Sur quoi portent actuellement vos recherches?

J’étudie la citoyenneté culturelle de personnes originaires d’Afrique subsaharienne vivant au Québec et les enjeux liés à la spiritualité, la façon dont elles se racontent, mettent en scène leur soi, leurs trajectoires et leurs circonstances. Au Québec, la religion est pratiquement taboue. Pourtant, les croyances influencent tous les aspects de la vie, que ce soit la résolution de conflit, l’intégration à la société et même la santé mentale. Je recueille actuellement des récits de gens qui, parfois, sont arrivés au pays à pied pour obtenir le statut de réfugiés. Certains affirment que le surnaturel les a sauvés de la guerre et leur a permis de traverser les frontières. S’ils éprouvent de la détresse psychologique, plutôt que de faire appel à la psychothérapie ou à la psychiatrie, ils consulteront une prêtresse vaudoue, l’imam de leur mosquée ou le pasteur de leur église pentecôtiste. À cause de la discrimination raciale et du colonialisme, ils sont souvent méfiants à l’égard des systèmes de santé et de services sociaux. La place des croyances et de la spiritualité dans tous ces aspects de leur vie ne ressort pas dans les études sociologiques classiques.

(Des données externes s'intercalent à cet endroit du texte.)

(* ===== verification/PackSpec.v ===== *)
(** * Packing two instructions

    The assembler's test [parallel_ok] against the simulator: an instruction whose
    operands declare what it reads and writes does not touch anything that the sets
    computed from its word leave out, so that two instructions that pass the test can
    be run in parallel instead of in sequence. *)
From Stdlib Require Import Ascii.
From S2P Require Import Prelude CInt Opcodes State Memory Cregs.
From S2P Require Import SimopsAlu SimopsAcc SimopsFlow SimopsMem SimopsTrap Interp Logic OpRules.
From S2P Require Import Machine Decode Effects AluSpec AccSpec FlowSpec Cycle Step Parallel Footprint.
From S2P Require Import Elf Dis Asm AsmPack DisSpec Emit.
From S2P Require Import Declares.

(** ** A pair of rows *)

Lemma write_comm w1 w2 s :
  match w1, w2 with
  | W_reg n _, W_reg m _ => Z.to_nat n <> Z.to_nat m
  | W_flag _ _, W_flag _ _ | W_acc _ _, W_acc _ _ => False
  | _, _ => True
  end -> plain_write w1 -> plain_write w2 ->
  apply_write (apply_write s w1) w2 = apply_write (apply_write s w2) w1.
Proof.
  destruct w1, w2; simpl; intros Hne H1 H2; try done.
  unfold set_regs. simpl. by rewrite list_insert_insert_ne.
Qed.
Definition commute (ws1 ws2 : list write) : Prop :=
  forall s, apply_writes (ws2 ++ ws1) s = apply_writes (ws1 ++ ws2) s.
Lemma commute_all ws1 : forall ws2,
  (forall w1 w2 s, In w1 ws1 -> In w2 ws2 ->
     apply_write (apply_write s w1) w2 = apply_write (apply_write s w2) w1) -> commute ws1 ws2.
Proof.
  intros ws2. revert ws1. induction ws2 as [|w2 ws2 IH]; intros ws1 Hc s; [by rewrite app_nil_r|].
  change ((w2 :: ws2) ++ ws1) with (w2 :: (ws2 ++ ws1)).
  change (apply_writes (w2 :: (ws2 ++ ws1)) s) with (apply_writes (ws2 ++ ws1) (apply_write s w2)).
  rewrite IH by (intros; apply Hc; simpl; auto). rewrite !apply_writes_app. simpl. f_equal.
  clear IH. revert s. induction ws1 as [|w1 ws1 IH]; intros s; [done|]. simpl.
  rewrite <- IH by (intros; apply Hc; simpl; auto). f_equal. symmetry. apply Hc; simpl; auto.
Qed.

Section Rows.
Context `{Host} (d1 d2 : d10v_opcode) (f1 f2 : footprint) (r1 r2 : row_t) (i1 i2 : Z).
Context (Hd1 : packable d1 f1) (Hd2 : packable d2 f2) (Hok : parallel_ok d1 i1 d2 i2 0 = true).
Context (Hr1 : row_footprint r1 f1) (Hr2 : row_footprint r2 f2).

En quoi vos recherches permettent-elles de mieux comprendre les réalités des personnes noires au Québec?

Les personnes noires sont confrontées à l’inéluctabilité de leur différence, même si leur famille vit ici depuis trois générations. Cette différence est bien réelle et palpable au quotidien, indépendamment du milieu dont elles sont issues, de leur niveau d’éducation, du fait qu’elles parlent français ou non. Il est important de nommer cette différence parce qu’elle a des conséquences très malheureuses : l’exclusion, la marginalisation, la discrimination. En décrivant et analysant la réalité des personnes noires, on les sort de l’invisibilité, on les humanise, on leur permet d’être mieux comprises des instances politiques et du grand public, on favorise leur intégration. Se raconter, c’est reprendre du pouvoir.

Comment l’UdeM pourrait-elle favoriser davantage l’inclusion des personnes et des communautés noires?

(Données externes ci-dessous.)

(* ===== verification/Words.v ===== *)
(** * Sequences of instruction words

    Running a piece of code that is single instructions and pairs of a test and an
    instruction, in terms of the rows of [alu_table]: which registers and flags are
    written. *)
From S2P Require Import Prelude CInt Opcodes State Memory Cregs.
From S2P Require Import SimopsAlu SimopsAcc SimopsFlow SimopsMem SimopsTrap Interp Logic OpRules.
From S2P Require Import Machine Decode Effects AluSpec AccSpec FlowSpec Cycle Step Parallel Footprint NumSpec MemSpec Prologue Elf Dis Asm AsmPack DisSpec Emit.

(** A word of two short instructions in parallel *)
Inductive code := Single (i : bool * Z) | Pair (w : Z).

Section Run.
Context `{Host}.

Definition exec_code (c : code) : M unit :=
  match c with Single i => exec_insn i | Pair w => dispatch w ;; SLOT_FLUSH end.
Definition exec_codes (l : list code) : M unit := fold_right (fun c (m : M unit) => exec_code c ;; m) skip l.

(** ** States up to what the next instruction overwrites *)

(** What [same] leaves out, and the result of the last test *)
Definition akin (s s' : state) : Prop := same (set_exe 0 s) (set_exe 0 s').
#[export] Instance akin_equiv : Equivalence akin.
Proof. unfold akin. split; [by intros ?|by intros ? ? ->|by intros ? ? ? -> ->]. Qed.
Lemma set_exe_writes ws : forall s, set_exe 0 (apply_writes ws s) = apply_writes ws (set_exe 0 s).
Proof. induction ws as [|w ws IH]; intros s; simpl; [done|]. rewrite IH. by destruct w. Qed.
#[export] Instance apply_writes_akin ws : Proper (akin ==> akin) (apply_writes ws).
Proof. unfold akin. intros s s' E. rewrite !set_exe_writes. by apply apply_writes_same. Qed.
Lemma akin_trace t s : akin (set_trace_psw t s) s.
Proof. done. Qed.
Lemma akin_read {A} (f : state -> A) s s' :
  (forall s, f (erase s) = f s) -> (forall s, f (set_exe 0 s) = f s) -> akin s s' -> f s = f s'.
Proof. intros Hf He E. rewrite <- (He s), <- (He s'). by apply same_read. Qed.
Lemma akin_GPR n s s' : akin s s' -> GPR s n = GPR s' n.
Proof. by apply (akin_read (fun s => GPR s n)). Qed.
Lemma akin_psw m s s' : akin s s' -> psw_bit s m = psw_bit s' m.
Proof. by apply (akin_read (fun s => psw_bit s m)). Qed.

(** ** Instructions *)

Definition is_long (o : simops) : bool := truth (so_is_long o).
Definition single (o : simops) (vals : list Z) : code := Single (is_long o, encode o vals).

(** [o] is an instruction whose row is [row]. *)
Record regular (o : simops) (row : M unit * ((state -> state) * (state -> list write))) : Prop := {
  rg_row : In row alu_table;
  rg_in : In o real_simops;
  rg_func : run_func o = row.1;
  rg_exec : so_exec_type o <> PARONLY;
  rg_long : so_is_long o = if is_long o then 1 else 0;
  rg_found : forall vals, encodable o vals ->
    find (hash_matches (encode o vals) (so_is_long o)) linear_table = Some (entry_of o)
}.
(** For the instruction with the opcode [f] all this is computed. *)
Lemma regular_named f row : In row alu_table -> run_func (simop_named f) = row.1 ->
  (bool_decide (is_Some (find (fun o => so_opcode o =? f) real_simops)) && first_of_its_words f
   && negb (so_exec_type (simop_named f) =? PARONLY) && (so_is_long (simop_named f) =? if is_long (simop_named f) then 1 else 0)) = true ->
  regular (simop_named f) row.
Proof.
  intros Hr Hf Hc. apply andb_prop in Hc as [[[Hn%bool_decide_eq_true Hw]%andb_prop He%negb_true_iff]%andb_prop Hl%Z.eqb_eq].
  assert (In (simop_named f) real_simops) as Hin.
  { apply simop_named_in. destruct Hn as [o Ho]. rewrite Ho. discriminate. }
  split; [exact Hr|exact Hin|exact Hf|by apply Z.eqb_neq|exact Hl|].
  intros vals Hv. apply find_first_of_its_words; [exact Hw|]. by apply encode_matches.
Qed.

Lemma rows_keep row x : In row alu_table -> akin (row.2.1 x) x.
Proof.
  intros Hr. assert (Forall (fun row => forall x, akin (row.2.1 x) x) alu_table) as Ha.
  { unfold alu_table. repeat apply List.Forall_cons; [..|apply List.Forall_nil]; intros y; cbn [fst snd];
      unfold plain, with_imm16; try case_match; done. }
  rewrite List.Forall_forall in Ha. by apply Ha.
Qed.
Lemma rows_queue row x : In row alu_table -> inv x -> queues row.1 x (row.2.1 x) (row.2.2 x).
Proof. intros Hr Hx. pose proof alu_queues as Ha. rewrite List.Forall_forall in Ha. by apply Ha. Qed.

(** What an instruction sees: the state, and its operands *)
Record sees (vals : list Z) (s x : state) : Prop := {
  se_inv : inv x;
  se_same : akin x s;
  se_op : forall k v, vals !! k = Some v -> op x (Z.of_nat k) = v
}.
Lemma operands_of_encoded o vals s k v : In o real_simops -> encodable o vals -> vals !! k = Some v ->
  nth k (operands_of o (encode o vals) s) 0 = v.
Proof.
  intros Hin Hv Hk. destruct (encode_fields_ok o Hin) as (_ & _ & Hn & _).
  destruct (Forall2_lookup_r _ _ _ _ _ Hv Hk) as (f & Hf & _).
  pose proof (lookup_lt_Some _ _ _ Hf) as Hlt. pose proof (numops_range o Hin) as Hr.
  pose proof (encode_field o vals Hin Hv k f v Hf Hk) as Ev. rewrite (fields_lookup _ k f Hf) in Ev. cbn [fst snd] in Ev.
  assert (In (Z.of_nat k) [0; 1; 2; 3]) as Hk4 by (simpl; lia).
  assert (k = 0 \/ k = 1 \/ k = 2 \/ k = 3)%nat as Hc by lia. unfold operands_of.
  destruct Hc as [-> |[-> |[-> | ->]]]; cbn [map nth]; rewrite (proj2 (Z.ltb_lt _ _)) by lia; exact Ev.
Qed.
Lemma sees_decoded o vals t s : In o real_simops -> encodable o vals -> inv s ->
  sees vals s (decoded o (encode o vals) t s).
Proof.
  intros Hin Hv Hs. split; [by apply decoded_inv|done|].
  intros k v Hk. unfold op, znth. rewrite Nat2Z.id. by apply (operands_of_encoded o vals s).
Qed.
(** ** The result of running *)

(** From [s] the code [l] leads to [s'], in which the registers and flags [ws] have been
    written. *)
Definition runs_to (l : list code) (s s' : state) (ws : list write) : Prop :=
  exec_codes l s = Ret tt s' /\ inv s' /\ akin s' (apply_writes ws s).
Lemma runs_nil s : inv s -> runs_to [] s s [].
Proof. intros Hs. split; [done|split; [exact Hs|done]]. Qed.
Lemma runs_cons c l s s' s'' ws ws' : runs_to [c] s s' ws -> runs_to l s' s'' ws' -> runs_to (c :: l) s s'' (ws ++ ws').
Proof.
  intros (E & _ & Es) (E' & Hi & Es'). cbn [exec_codes fold_right] in E. unfold bind in E.
  destruct (exec_code c s) as [[] s1| | |] eqn:Ec; [|discriminate..]. unfold skip, ret in E. injection E as ->.
  split; [|split; [exact Hi|]].
  - cbn [exec_codes fold_right]. unfold bind. by rewrite Ec.
  - rewrite Es', apply_writes_app. by apply apply_writes_akin.
Qed.
Lemma exec_codes_app l l' : forall s s1, exec_codes l s = Ret tt s1 -> exec_codes (l ++ l') s = exec_codes l' s1.
Proof.
  induction l as [|c l IH]; intros s s1 E; [by injection E as ->|].
  cbn [exec_codes fold_right app] in *. unfold bind in *. destruct (exec_code c s) as [[] sc| | |]; try discriminate. by apply IH.
Qed.
Lemma runs_app l l' s s' s'' ws ws' : runs_to l s s' ws -> runs_to l' s' s'' ws' -> runs_to (l ++ l') s s'' (ws ++ ws').
Proof.
  intros (E & _ & Es) (E' & Hi & Es'). split; [by rewrite (exec_codes_app l l' s s' E)|split; [exact Hi|]].
  rewrite Es', apply_writes_app. by apply apply_writes_akin.
Qed.
Lemma runs_one c s s' ws : exec_code c s = Ret tt s' -> inv s' -> akin s' (apply_writes ws s) -> runs_to [c] s s' ws.
Proof. intros E Hi Hs. split; [|done]. cbn [exec_codes fold_right]. unfold bind. by rewrite E. Qed.

(** The writes of an instruction that has been decoded *)
Lemma row_written o row vals s x : regular o row -> sees vals s x ->
  exists t, (run_func o ;; SLOT_FLUSH) x = Ret tt (set_trace_psw t (apply_writes (row.2.2 x) (row.2.1 x))) /\
    inv (set_trace_psw t (apply_writes (row.2.2 x) (row.2.1 x))) /\
    akin (set_trace_psw t (apply_writes (row.2.2 x) (row.2.1 x))) (apply_writes (row.2.2 x) s).
Proof.
  intros Hr [Hi Hs _].
  pose proof (queues_issues _ _ _ _ (rows_queue row x (rg_row o row Hr) Hi) (proj2 Hi)) as Hq.
  apply issues_effects in Hq as [t Et]. rewrite <- (rg_func o row Hr) in Et. exists t.
  split; [exact Et|split].
  - eapply (keeps_flushed _ 6); [|unfold NR_SLOTS; lia|exact Hi|exact Et].
    eapply judge_weaken; [apply runs_run_func|lia|lia].
  - rewrite akin_trace. apply apply_writes_akin. rewrite (rows_keep row x (rg_row o row Hr)). exact Hs.
Qed.
Lemma single_runs o row vals s : regular o row -> encodable o vals -> inv s ->
  exists x s', sees vals s x /\ runs_to [single o vals] s s' (row.2.2 x).
Proof.
  intros Hr Hv Hs. pose proof (sees_decoded o vals (if is_long o then INS_LONG else INS_LEFT) s (rg_in o row Hr) Hv Hs) as Hx.
  destruct (row_written o row vals s _ Hr Hx) as (t & Et & Hi & Hsm).
  eexists _, _. split; [exact Hx|]. apply runs_one; [|exact Hi|exact Hsm].
  destruct (lookup_found _ _ _ s (rg_found o row Hr vals Hv)) as [El _]. rewrite (rg_long o row Hr) in El.
  unfold exec_code, single, exec_insn. cbn [fst snd]. unfold bind at 1. rewrite El.
  unfold bind at 1, entry_ops, entry_of at 1. cbn [he_ops]. unfold ret at 1.
  unfold bind at 1. rewrite (issue_decoded o _ _ s (rg_in o row Hr) (proj1 (wf_op s (proj1 Hs)))). exact Et.
Qed.

(** ** A test and an instruction *)

(** [exef0t], [exef0f] and [exef1t]: the test, and what it asks *)
Record tests (o : simops) (ask : state -> bool) : Prop := {
  ts_in : In o real_simops;
  ts_exec : so_exec_type o = PARONLY;
  ts_short : so_is_long o = 0;
  ts_word : 0 <= so_opcode o < 2 ^ 15;
  ts_found : find (hash_matches (so_opcode o) 0) linear_table = Some (entry_of o);
  ts_run : forall x, inv x -> issues (run_func o) x (exe_if ask x) [];
  ts_ask : forall x s, akin x s -> ask x = ask s
}.
(** The word, the test in the container that [lr] says *)
Definition guarded_word (lr : _leftright) (test i : Z) : Z :=
  match lr with LEFT_FIRST => word_of FM00 test i | RIGHT_FIRST => word_of FM00 i test end.
Lemma guarded_word_parts lr test i : short_word test -> short_word i ->
  Z.land (guarded_word lr test i) 0xC0000000 = 0 /\
  first_ins lr (guarded_word lr test i) = test /\ second_ins lr (guarded_word lr test i) = i.
Proof.
  intros Ht Hi. destruct lr; simpl.
  - destruct (word_of_parts FM00 test i) as (? & ? & ?); auto.
  - destruct (word_of_parts FM00 i test) as (? & ? & ?); auto.
Qed.

Lemma inv_exe_if c s : inv s -> inv (exe_if c s).
Proof. intros [Hw Hs]. split; [by apply wf_exe_if|exact Hs]. Qed.
Lemma akin_exe_if c s : akin (exe_if c s) s.
Proof. done. Qed.
Lemma akin_counted k s : akin (counted k s) s.
Proof. done. Qed.
Lemma dispatch_conditional lr o1 o2 w s (Q : unit -> state -> Prop) :
  Z.land w 0xC0000000 = 0 -> so_exec_type o1 = PARONLY -> so_exec_type o2 <> PARONLY ->
  find (hash_matches (first_ins lr w) 0) linear_table = Some (entry_of o1) ->
  find (hash_matches (second_ins lr w) 0) linear_table = Some (entry_of o2) ->
  wp (do_conditional o1 (first_ins lr w) (test_type lr) (entry_of o2) (second_ins lr w) (exe_type lr)) (counted INS_PARALLEL s) Q ->
  wp (dispatch w) s Q.
Proof.
  intros Hfmt Hp1 Hp2 Hf1 Hf2 Hw. rewrite dispatch_parallel by done. apply Z.eqb_eq in Hp1. apply Z.eqb_neq in Hp2.
  destruct (lookup_found _ _ _ (counted INS_PARALLEL s) Hf1) as [El1 _].
  destruct (lookup_found _ _ _ (counted INS_PARALLEL s) Hf2) as [El2 _].
  unfold do_parallel, wp. unfold bind at 1. rewrite count_eq.
  destruct lr; cbn [first_ins second_ins] in *;
    unfold bind at 1; rewrite ?El1, ?El2; unfold bind at 1; rewrite ?El1, ?El2;
    unfold bind at 1, entry_ops at 1, entry_of at 1; cbn [he_ops]; unfold ret at 1; rewrite ?Hp1, ?Hp2; [exact Hw|].
  unfold bind at 1, entry_ops at 1, entry_of at 1. cbn [he_ops]. unfold ret at 1. rewrite Hp1. exact Hw.
Qed.
(** The instruction [o] runs when the test says so. *)
Lemma pair_runs lr ot ask o row vals s : tests ot ask -> regular o row -> so_is_long o = 0 ->
  encodable o vals -> short_word (encode o vals) -> inv s ->
  exists x s', sees vals s x /\
    runs_to [Pair (guarded_word lr (so_opcode ot) (encode o vals))] s s' (if ask s then row.2.2 x else []).
Proof.
  intros Ht Hr Hl Hv Hw Hs. set (w := guarded_word lr (so_opcode ot) (encode o vals)).
  destruct (guarded_word_parts lr (so_opcode ot) (encode o vals) (ts_word ot ask Ht) Hw) as (Ew & E1 & E2). fold w in Ew, E1, E2.
  set (s0 := counted INS_PARALLEL s). assert (inv s0) as Hs0 by by apply inv_counted.
  set (x0 := decoded ot (so_opcode ot) (test_type lr) s0).
  assert (inv x0) as Hx0 by (apply decoded_inv; [apply (ts_in ot ask Ht)|exact Hs0]).
  assert (akin x0 s) as Ex0 by done. set (s1 := exe_if ask x0).
  assert (inv s1) as Hs1 by by apply inv_exe_if.
  set (x := decoded o (encode o vals) (exe_type lr) (counted INS_COND_TRUE s1)).
  assert (sees vals s x) as Hx.
  { destruct (sees_decoded o vals (exe_type lr) (counted INS_COND_TRUE s1) (rg_in o row Hr) Hv) as [? ? ?];
      [by apply inv_counted|]. split; [done|done|done]. }
  exists x. assert (ask x0 = ask s) as Ea by by apply (ts_ask ot ask Ht).
  assert (truth (exe s1) = ask s) as Eexe by (unfold s1, exe_if; rewrite Ea; by destruct (ask s)).
  set (ws := if ask s then row.2.2 x else []). set (s2 := if ask s then row.2.1 x else counted INS_COND_FALSE s1).
  assert (wp (dispatch w) s (fun _ s' => pend s2 ws s')) as Hd.
  { apply (dispatch_conditional lr ot o); [exact Ew|apply (ts_exec ot ask Ht)|apply (rg_exec o row Hr)|
      rewrite E1; apply (ts_found ot ask Ht)| |].
    - rewrite E2. rewrite <- Hl. by apply (rg_found o row Hr).
    - rewrite E1, E2. apply (wp_conditional lr ot (so_opcode ot) o (encode o vals) s0 s1 s2 ws);
        [apply (ts_in ot ask Ht)|apply (rg_in o row Hr)|exact (proj1 (wf_op s0 (proj1 Hs0)))|apply (ts_run ot ask Ht), Hx0|apply Hs1| |done].
      unfold guarded. rewrite Eexe. unfold s2, ws. destruct (ask s); [|done].
      rewrite (rg_func o row Hr). apply rows_queue; [apply (rg_row o row Hr)|apply Hx]. }
  unfold wp in Hd. destruct (dispatch w s) as [[] s'| | |] eqn:Ed; try done.
  destruct (pend_flush _ _ _ Hd) as [t Et].
  exists (set_trace_psw t (apply_writes ws s2)). split; [exact Hx|].
  assert (exec_code (Pair w) s = Ret tt (set_trace_psw t (apply_writes ws s2))) as Ec.
  { unfold exec_code, bind. by rewrite Ed. }
  apply runs_one; [exact Ec| |].
  - eapply (keeps_flushed (do_parallel (left_ins w) (right_ins w)) 10); [|unfold NR_SLOTS; lia|exact Hs|].
    + eapply judge_weaken; [apply runs_do_parallel|lia|lia].
    + rewrite <- dispatch_parallel by exact Ew. exact Ec.
  - rewrite akin_trace. apply apply_writes_akin. unfold s2. destruct (ask s); [|done].
    rewrite (rows_keep row x (rg_row o row Hr)). apply Hx.
Qed.
End Run.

Aux États-Unis et au Canada, il existe des programmes de Black Studies et d’African Studies, mais pas dans les universités francophones québécoises. Je pense qu’une première étape serait de valoriser l’étude des cultures noires du monde. D’ailleurs, je fais partie d’un groupe de travail qui évalue la possibilité de créer un programme en études noires à la Faculté des arts et des sciences de l’Université de Montréal, avec le soutien du Centre de recherche interdisciplinaire sur la justice intersectionnelle, la décolonisation et l’équité [CRI-JaDE]. On a tendance à parler des communautés noires en mettant l’accent sur les discriminations, le racisme, les gangs de rue, alors qu’il existe des traditions littéraires, artistiques et philosophiques, parfois précoloniales, qui sont peu connues de nos milieux d’enseignement. Ce genre de programme permet aux membres des communautés étudiante, professionnelle et de la recherche afrodescendantes d’avoir une reconnaissance autrement qu’à travers un discours pathologisant.